B-7919/2025 Page 13 Par ces motifs, le Tribunal administratif fédéral prononce : 1. Le recours est irrecevable. 2. Les frais de procédure, d’un montant de 1'000 francs, sont mis à la charge de la recourante. Ce montant sera prélevé sur l’avance de frais de 2'000 francs déjà versée par la recourante et le solde lui sera restitué dès l'entrée en force du présent arrêt. 3. Une indemnité de dépens de 900 francs est accordée à l’intimée et mise à charge de la recourante. 4. Le présent arrêt est adressé à la recourante, à l'intimée, à l'autorité inférieure et au Département fédéral de l’intérieur.

L'indication des voies de droit se trouve à la page suivante.

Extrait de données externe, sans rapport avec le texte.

(** The first tick of the preset pendulum. *)
Lemma pendulum_first_tick :
  Pendulum.step Samples.pendulum dt (Pendulum.init Samples.pendulum)
  = Some (Pendulum.mkState 0.4992152 (-0.04905) 0.016 true 2).
Proof.
  unfold Pendulum.step, Pendulum.init, Samples.pendulum, dt.
  cbn [Pendulum.running Pendulum.g Pendulum.length Pendulum.theta
       Pendulum.theta0 Pendulum.omega Pendulum.t Pendulum.requested].
  rewrite jsdiv_nz by lra. cbn [bind].
  f_equal. f_equal; lra.
Qed.

(** C3 (pendulum, spring). [pause()] of the pendulum is empty: the tick
    that follows it moves the preset pendulum from [theta = 0.5] to
    [0.4992152] and its clock to [0.016]; the spring does the same. *)
Theorem pendulum_ticks_after_pause :
  Pendulum.running (Pendulum.pause (Pendulum.init Samples.pendulum)) = true /\
  Pendulum.step Samples.pendulum dt (Pendulum.pause (Pendulum.init Samples.pendulum))
  = Some (Pendulum.mkState 0.4992152 (-0.04905) 0.016 true 2) /\
  Pendulum.theta (Pendulum.init Samples.pendulum) = 0.5 /\
  exists s', Spring.step Samples.spring dt (Spring.pause (Spring.init Samples.spring))
             = Some s' /\ Spring.t s' = 0.016.
Proof.
  split; [reflexivity |]. split; [exact pendulum_first_tick |].
  split; [reflexivity |].
  unfold Spring.step, Spring.pause, Spring.init, Samples.spring, dt.
  cbn [Spring.running Spring.k Spring.m].
  rewrite jsdiv_nz by lra. cbn [bind].
  eexists. split; [reflexivity |]. cbn [Spring.t]. lra.
Qed.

Le président du collège : Le greffier :

Jean-Luc Baechler Pascal Bovey

B-7919/2025 Page 14 Indication des voies de droit : La présente décision peut être attaquée devant le Tribunal fédéral, 1000 Lausanne 14, par la voie du recours en matière civile, dans les trente jours qui suivent la notification (art. 72 ss, 90 ss et 100 LTF). Ce délai est réputé observé si les mémoires sont remis au plus tard le dernier jour du délai, soit au Tribunal fédéral soit, à l'attention de ce dernier, à La Poste Suisse ou à une représentation diplomatique ou consulaire suisse (art. 48 al. 1 LTF). Le mémoire doit être rédigé dans une langue officielle, indiquer les conclusions, les motifs et les moyens de preuve, et être signé. La décision attaquée et les moyens de preuve doivent être joints au mémoire, pour autant qu'ils soient en mains de la partie recourante (art. 42 LTF).

Expédition : 18 mars 2026

B-7919/2025 Page 15 Le présent arrêt est adressé : – à la recourante (acte judiciaire ; annexe : formulaire « Adresse de paiement ») ; – à l'intimée (acte judiciaire ; annexes : double des observations de la recourante des 2 et 9 février 2026 et de leurs annexes) ; – à l'autorité inférieure (n° de réf. […] ; acte judiciaire ; annexes : double des observations de la recourante des 2 et 9 février 2026 et de leurs annexes) ; – au Département fédéral de l’intérieur DFI (acte judiciaire).